The new reader is $25 less than the wi-fi-only version (at $139), but the Kindle’s screensavers, which remain on even when your Kindle is turned off, now will contained sponsored ads. An idea of what those screensavers will look like appears on the new Kindle’s web page: one ad shows an Isadora Duncan doppleganger cavorting on the beach while a foreground hand is holding a Kindle with a Visa ad headlined “Go experience the joy of reading.” Buick, Olay, and Visa are the first announced sponsors.

Ads will also run on the bottom of the home screen, but, Amazon promises, not inside the book you’re reading.

To further sweeten the pot, Amazon will present ongoing discounts on gift cards, albums from Amazon’s mp3 store, and similar enticements. And soon, you will be able to vote on which screensavers you like better via the soon-to-be launched AdMash website.

Shipping is scheduled to begin on May 3, and the new Kindle will be available at Target and Best Buy stores.

Not everyone was sanguine about the new Kindle offer. On the Engadget web site, a reader named Tara Taqa noted, “So I can get a new Kindle3 without ads for $139 + free shipping... Or I can go locally to [Best Buy} or Target and get an ad-supported Kindle for $114 + tax = $123.41 for a MASSIVE SAVINGS of $15.60???

"$15 AND I GET ADS FOREVER? If I was that ST00PID, do you think I'd be buying an Ereader instead of a [Nintendo]?? [emphasis by the writer]."

* * *

Having your cell phone at the ready for shooting photos and video is one of the joys of the digital age. Getting them from your phone to your computer is not part of the fun.

For iPhone users, an elegant piece of software is making that job a snap. It’s called PhotoSync, and it simply allows you to transfer your photos to your Mac or PC computer wirelessly. it’s available from the iTunes store for $1.99.

What drew my attention was its simplicity of operation, and that it allows you to drop your photos where you want them, not where a computer tells you to do so. If you’re Apple-centric — if everything you do in computing revolves around your Mac computer — then you have few if any issues with what Mac dictates you do: for you it’s all about using iPhoto to sync and file your pictures.

Those of us who use Apple products with PCs, however have different issues, at least I do. I want to download pictures, videos, files, etc. wherever I want to: in the filing system that makes the most sense to me.

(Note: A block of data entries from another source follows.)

(** Whatever the device answers. *)
Lemma mstep_base dev entry m m' :
  base_inv m -> lg_cur_offset (lm_lg m) < 2 ^ 63 -> mstep dev entry m (Ret m') -> base_inv m'.
Proof.
  intros I H63 Hm. pose proof I as (_ & EB & _ & _ & Hf & _ & _ & Hfl).
  inversion Hm as [val Hval E|p1 c p2 Ec Hd E|p1 c p2 Ec Hd E|E|Ef E|Ef E|cur Ef E|id n Ef Hn E|id n Ef Hn E|Ef E|Ef E];
    rewrite ?Ef in Hfl; simpl in Hfl; subst.
  - apply bind_Ret_inv in E as ([c lg] & E & [= <-]). by apply (acquire_base m val I H63 c lg E).
  - apply bind_Ret_inv in E as ([c' lg] & E & [= <-]). by eapply copy_base.
  - by eapply appended_base.
  - exact I.
  - apply base_flusher; [done|]. by case_match.
  - apply base_flusher; [done|]. simpl. lia.
  - apply bind_Ret_inv in E as (f & E & [= <-]). apply base_flusher; [done|]. by eapply check_base.
  - rewrite EB in Hn. apply bind_Ret_inv in E as (lg & E & [= <-]). destruct (write_read m id n I Ef Hn) as (v & _ & E').
    rewrite E in E'. injection E' as ->. destruct I as (? & ? & ? & ? & ? & ? & ? & _). repeat (split; [done|]).
    simpl. destruct Hfl as (? & ? & ?). split; [done|lia].
  - apply base_flusher; [done|]. by destruct Hfl as (_ & _ & ?).
  - apply bind_Ret_inv in E as ([] & _ & [= <-]). by apply base_flusher.
  - by apply advance_base.
Qed.

Lemma paced_inv dev entry m m' :
  base_inv m -> paced m -> msteps dev entry paced m m' -> base_inv m' /\ paced m'.
Proof.
  intros I D Hm. induction Hm as [|m1 m2 m3 [Hm D'] _ IH]; [done|].
  apply IH; [|done]. eapply mstep_base; [done| |done]. by destruct D as [[_ ?] _].
Qed.

(** ** Disciplined runs: the contents *)

(** The bytes of [c] that are still to come. *)
Definition pending (c : copying) (x : Z) : Prop := cp_loc c + Z.of_nat (cp_done c) <= x < cp_loc c + clen c.

(** How much of the log is in the file. *)
Definition filed (lg : Logger) (f : flusher) : Z :=
  lg_flushed_offset lg +
  match f with FWrite _ n => Z.of_nat n | FWritten | FSynced => B | _ => 0 end.

Definition content_inv (m : log_machine) : Prop :=
  let lg := lm_lg m in
  Forall (fun c => lg_flushed_offset lg <= cp_loc c) (lm_copies m) /\
  lg_file lg = take (Z.to_nat (filed lg (lm_flusher m))) (lm_log m) /\
  (forall x, lg_flushed_offset lg <= x < lg_cur_offset lg ->
     byte_at lg x = lm_log m !! Z.to_nat x \/ exists c, c ∈ lm_copies m /\ pending c x).

Lemma filed_bound m : base_inv m -> lg_flushed_offset (lm_lg m) <= filed (lm_lg m) (lm_flusher m) <= lg_cur_offset (lm_lg m).
Proof. intros (_ & _ & _ & _ & Hf & _ & _ & Hfl). unfold filed. destruct (lm_flusher m); simpl in Hfl; lia. Qed.

Lemma acquire_content m val c lg :
  base_inv m -> content_inv m -> lg_cur_offset (lm_lg m) < 2 ^ 63 -> do_acquire val (lm_lg m) = Ret (c, lg) ->
  content_inv (mkLM lg (c :: lm_copies m) (lm_flusher m) (lm_log m ++ val)).
Proof.
  intros I (Hcop & Hfile & Hby) H63 E. destruct (acquire_base m val I H63 c lg E) as (-> & -> & _).
  pose proof (filed_bound m I) as Hb. destruct I as (_ & _ & Hc & _ & Hf & _).
  unfold content_inv. cbn [lm_lg lm_copies lm_flusher lm_log set_offsets lg_flushed_offset lg_cur_offset lg_file].
  split; [constructor; [simpl; lia|done]|]. split.
  - rewrite Hfile. unfold filed in *. cbn [set_offsets lg_flushed_offset]. by rewrite take_app_le by lia.
  - intros x Hx. destruct (decide (x < lg_cur_offset (lm_lg m))) as [Hlt|Hge].
    + destruct (Hby x ltac:(lia)) as [E'|(c & Hin & Hp)]; [left|right; exists c; split; [by right|done]].
      rewrite lookup_app_l by lia. exact E'.
    + right. eexists. split; [by left|]. unfold pending, clen. cbn. lia.
Qed.

Lemma copy_content m p1 c p2 c' lg' :
  base_inv m -> content_inv m -> ahead (lm_lg m) -> lm_copies m = p1 ++ c :: p2 -> (cp_done c < length (cp_val c))%nat ->
  do_copy c (lm_lg m) = Ret (c', lg') -> content_inv (mkLM lg' (p1 ++ c' :: p2) (lm_flusher m) (lm_log m)).
Proof.
  intros (Hsh & EB & Hc & Hfm & Hf & Hpl & _) (Hcop & Hfile & Hby) [Hpace _] Ecop Hd E.
  rewrite Ecop in *. pose proof Hpl as [_ [Hok _]%Forall_cons]%Forall_app.
  pose proof Hcop as [Hp1 [Hfc Hp2]%Forall_cons]%Forall_app.
  destruct (do_copy_at _ _ c Hsh EB Hok Hd) as (v & lg & Hv & E' & _ & _ & Ec & Efl & Efi & Hbyte).
  rewrite E in E'. injection E' as -> ->. destruct Hok as (_ & _ & _ & _ & Hend & Ev & _). rewrite EB in Hpace.
  unfold content_inv, filed. cbn [lm_lg lm_copies lm_flusher lm_log]. rewrite Ec, Efl, Efi.
  split; [|split; [exact Hfile|]].
  { apply Forall_app. split; [done|]. by constructor. }
  intros x Hx. unfold clen in Hend. rewrite Hbyte by lia. destruct (decide (x = _)) as [->|Hne].
  - left. rewrite <-Hv, Ev. unfold load. rewrite lookup_take_lt, lookup_drop by lia. f_equal. lia.
  - destruct (Hby x Hx) as [E'|(c1 & Hin & Hp)]; [by left|right].
    apply elem_of_app in Hin as [Hin|[->|Hin]%elem_of_cons].
    + exists c1. split; [apply elem_of_app; by left|done].
    + eexists. split; [apply elem_of_app; right; by left|]. unfold pending, clen in *. cbn. lia.
    + exists c1. split; [apply elem_of_app; right; by right|done].
Qed.

Lemma appended_content m p1 c p2 :
  content_inv m -> lm_copies m = p1 ++ c :: p2 -> cp_done c = length (cp_val c) ->
  content_inv (mkLM (lm_lg m) (p1 ++ p2) (lm_flusher m) (lm_log m)).
Proof.
  intros (Hcop & Hfile & Hby) Ecop Hd. unfold content_inv. cbn [lm_lg lm_copies lm_flusher lm_log].
  rewrite Ecop in *. apply Forall_app in Hcop as [Hp1 [_ Hp2]%Forall_cons].
  split; [by apply Forall_app|]. split; [done|]. intros x Hx. destruct (Hby x Hx) as [E|(c1 & Hin & Hp)]; [by left|right].
  apply elem_of_app in Hin as [Hin|[->|Hin]%elem_of_cons]; [exists c1| |exists c1].
  - split; [apply elem_of_app; by left|done].
  - unfold pending, clen in Hp. lia.
  - split; [apply elem_of_app; by right|done].
Qed.

Lemma content_flusher m f :
  content_inv m -> filed (lm_lg m) f = filed (lm_lg m) (lm_flusher m) ->
  content_inv (mkLM (lm_lg m) (lm_copies m) f (lm_log m)).
Proof. intros (Hcop & Hfile & Hby) E. unfold content_inv. cbn [lm_lg lm_copies lm_flusher lm_log]. rewrite E. done. Qed.

Lemma write_content m id n :
  base_inv m -> content_inv m -> disciplined m -> lm_flusher m = FWrite id n -> Z.of_nat n < B ->
  exists lg, do_write id n (lm_lg m) = Ret lg /\ content_inv (mkLM lg (lm_copies m) (FWrite id (S n)) (lm_log m)).
Proof.
  intros I (Hcop & Hfile & Hby) (_ & _ & Hepoch) Ef Hn. destruct (write_read m id n I Ef Hn) as (v & Hv & E).
  destruct I as (_ & EB & Hc & _ & Hf & _ & _ & Hfl). rewrite Ef in Hfl, Hepoch, Hfile. specialize (Hepoch eq_refl).
  simpl in Hepoch, Hfl. rewrite EB in Hepoch. eexists. split; [exact E|].
  unfold content_inv, filed in *. cbn [lm_lg lm_copies lm_flusher lm_log set_buffers lg_flushed_offset lg_cur_offset lg_file].
  split; [done|]. split; [|exact Hby].
  destruct (Hby (lg_flushed_offset (lm_lg m) + Z.of_nat n) ltac:(lia)) as [Hl|(c & Hin & Hp)].
  - rewrite Hv in Hl. rewrite Hfile.
    replace (Z.to_nat (lg_flushed_offset (lm_lg m) + Z.of_nat (S n)))
      with (S (Z.to_nat (lg_flushed_offset (lm_lg m) + Z.of_nat n))) by lia. by rewrite (take_S_r _ _ v).
  - pose proof (proj1 (Forall_forall _ _) Hepoch c Hin) as Hlo. cbn in Hlo. unfold pending in Hp. lia.
Qed.

Lemma advance_content m :
  base_inv m -> content_inv m -> disciplined m -> lm_flusher m = FSynced ->
  content_inv (mkLM (do_advance (lm_lg m)) (lm_copies m) FPoll (lm_log m)).
Proof.
  intros I (Hcop & Hfile & Hby) (_ & H63 & Hepoch) Ef. destruct (advance_base m I H63 Ef) as [Efl _].
  destruct I as (_ & EB & _). rewrite Ef in Hfile, Hepoch. specialize (Hepoch eq_refl). simpl in Hepoch. rewrite EB in Hepoch.
  unfold content_inv, filed in *. cbn [lm_lg lm_copies lm_flusher lm_log]. rewrite Efl, Z.add_0_r.
  split; [done|]. split; [exact Hfile|]. intros x Hx. change (lg_cur_offset (do_advance (lm_lg m))) with (lg_cur_offset (lm_lg m)) in Hx.
  destruct (Hby x ltac:(lia)) as [E|E]; [left|by right]. exact E.
Qed.

Lemma disciplined_ahead m : disciplined m -> ahead (lm_lg m).
Proof. intros (? & ? & _). done. Qed.

Lemma mstep_content entry m m' :
  base_inv m -> content_inv m -> disciplined m -> mstep reliable entry m (Ret m') -> content_inv m'.
Proof.
  intros I C D Hm. pose proof I as (_ & EB & _). pose proof (disciplined_ahead m D) as P. pose proof P as [_ H63].
  inversion Hm as [val Hval E|p1 c p2 Ec Hd E|p1 c p2 Ec Hd E|E|Ef E|Ef E|cur Ef E|id n Ef Hn E|id n Ef Hn E|Ef E|Ef E]; subst.
  - apply bind_Ret_inv in E as ([c lg] & E & [= <-]). by apply acquire_content.
  - apply bind_Ret_inv in E as ([c' lg] & E & [= <-]). by eapply copy_content.
  - by eapply appended_content.
  - exact C.
  - apply content_flusher; [done|]. rewrite Ef. by case_match.
  - apply content_flusher; [done|]. by rewrite Ef.
  - apply bind_Ret_inv in E as (f & E & [= <-]). apply content_flusher; [done|]. rewrite Ef.
    destruct (check_flusher m cur I P Ef) as (f' & E' & _ & Hf). rewrite E in E'. injection E' as ->. by destruct Hf as [-> | ->].
  - rewrite EB in Hn. apply bind_Ret_inv in E as (lg & E & [= <-]). destruct (write_content m id n I C D Ef Hn) as (lg1 & E' & C').
    rewrite E in E'. by injection E' as ->.
  - destruct Hn as [Hn|Hn]; [|done]. apply content_flusher; [done|]. rewrite Ef. unfold filed. lia.
  - apply content_flusher; [done|]. by rewrite Ef.
  - by apply advance_content.
Qed.
Lemma read_back_inj r r' js : shaped r -> shaped r' -> read_back r js -> read_back r' js -> r' = r.
Proof.
  intros [L1 L2 L3 L4] [L1' L2' L3' L4'] [C1 H1 T1 _ X1] [C2 H2 T2 _ X2].
  destruct r as [c h t x], r' as [c' h' t' x']. cbn [counters histograms timers ctx_counter] in *. f_equal.
  - by eapply counters_inj.
  - eapply (found_inj histogram_fields Histogram_num); [rewrite L2; apply all_indexes; by vm_compute|lia|done|done].
  - eapply (found_inj timer_fields Timer_num); [rewrite L3; apply all_indexes; by vm_compute|lia|done|done].
  - apply map_eq. intros tag. rewrite Forall_forall in X1, X2.
    assert (Htag : (CtxCounter_name tag, tag) ∈ context_fields) by (apply (bool_decide_unpack _); by destruct tag).
    specialize (X1 _ Htag). specialize (X2 _ Htag). cbn [fst snd] in X1, X2.
    destruct (x !! tag) as [a|] eqn:Ea, (x' !! tag) as [b|] eqn:Eb, (named _ _) as [fs|]; try done.
    f_equal. eapply counters_inj; eauto.
Qed.

(** C38: Nothing a recorder holds is lost when it is written out: every recorder with
    an element per event is serialised; whoever reads the result by the names of
    its fields finds no name twice and every event's value, of every context too,
    under the event's own name ("read_hit", "tpcc" and so on), and no other
    recorder can be read so. *)
Theorem serialize_faithful r :
  shaped r ->
  exists js, TlsRecorder_serialize r = Ret js /\ read_back r js /\
    forall r', shaped r' -> read_back r' js -> r' = r.
Proof.
  intros Hs.
  assert (E : TlsRecorder_serialize r =
    Ret (mkSerialized (zip (Counter_name <$> all_Counter) (counters r)) (zip (Histogram_name <$> all_Histogram) (histograms r))
           (zip (Timer_name <$> all_Timer) (timers r))
           (map (fun e => (CtxCounter_name e.1, zip (Counter_name <$> all_Counter) e.2)) (map_to_list (ctx_counter r))))).
  { unfold TlsRecorder_serialize. rewrite serialize_counters_full by apply Hs. runm.
    unfold CtxCounterRecorder_serialize. rewrite serialize_contexts_ok by by apply ctx_entries.
    destruct Hs as [_ H2 H3 _]. destruct r as [c h t x]. simpl in *.
    do 7 (destruct h as [|? h]; [done|]). destruct h; [|done]. do 2 (destruct t as [|? t]; [done|]). by destruct t. }
  eexists. split; [exact E|]. clear E. match goal with |- read_back r ?js /\ _ => assert (Hb : read_back r js) end.
  - split; cbn [js_counters js_histograms js_timers js_ctx_counter];
      [apply counters_found, Hs|apply histograms_found, Hs|apply timers_found, Hs
      |apply (context_names_nodup (zip (Counter_name <$> all_Counter)))|].
    apply Forall_forall. intros [name tag] Hin.
    assert (name = CtxCounter_name tag) as -> by (unfold context_fields in Hin; set_solver).
    cbn [fst snd]. rewrite (named_contexts (zip (Counter_name <$> all_Counter))).
    destruct (ctx_counter r !! tag) as [c|] eqn:Ec; [|done]. cbn [fmap option_fmap option_map].
    eapply counters_found, (sh_ctx r Hs), Ec.
  - split; [exact Hb|]. intros r' Hs' Hr'. by eapply read_back_inj.
Qed.

Lemma serialize_faithful_witness :
  exists js, TlsRecorder_serialize TlsRecorder_default = Ret js /\ read_back TlsRecorder_default js.
Proof.
  destruct (serialize_faithful TlsRecorder_default) as (js & E & Hn & _); [by split|]. exists js. split; [exact E|exact Hn].
Defined.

That’s why this app really rocks for me. I can download my pictures and videos via wi-fi to my computer, and drop it off several different places: to a folder of my choosing on my computer. It works with Dropbox a free digital cloud-based “filing cabinet” that you can put in or take out anything digital — photos, files, applications — then access it from any computer, tablet, or smartphone. Drop it off in Dropbox, and you can pick it up from a Dropbox-enabled smartphone. And it works with Flickr and any FTP service.

You open the app on your iPhone. It takes you to your camera roll, which now sports a red button. Press the button, select your photos or videos to transfer, select the place you want it sent, and press that button. Down in the bottom left corner is a button resembling an eye. Press that, and you can switch between PhotoSync and the normal camera roll app.

I'm guessing it should work as well with the iPad2 which also has a camera.

It also lets you wirelessly upload photos and videos to your device from your computer: just open the app on both the PC and the iPhone, select your shot and it transfers to your phone in seconds.

It’s a nice piece of tech . . . and well worth the purchase.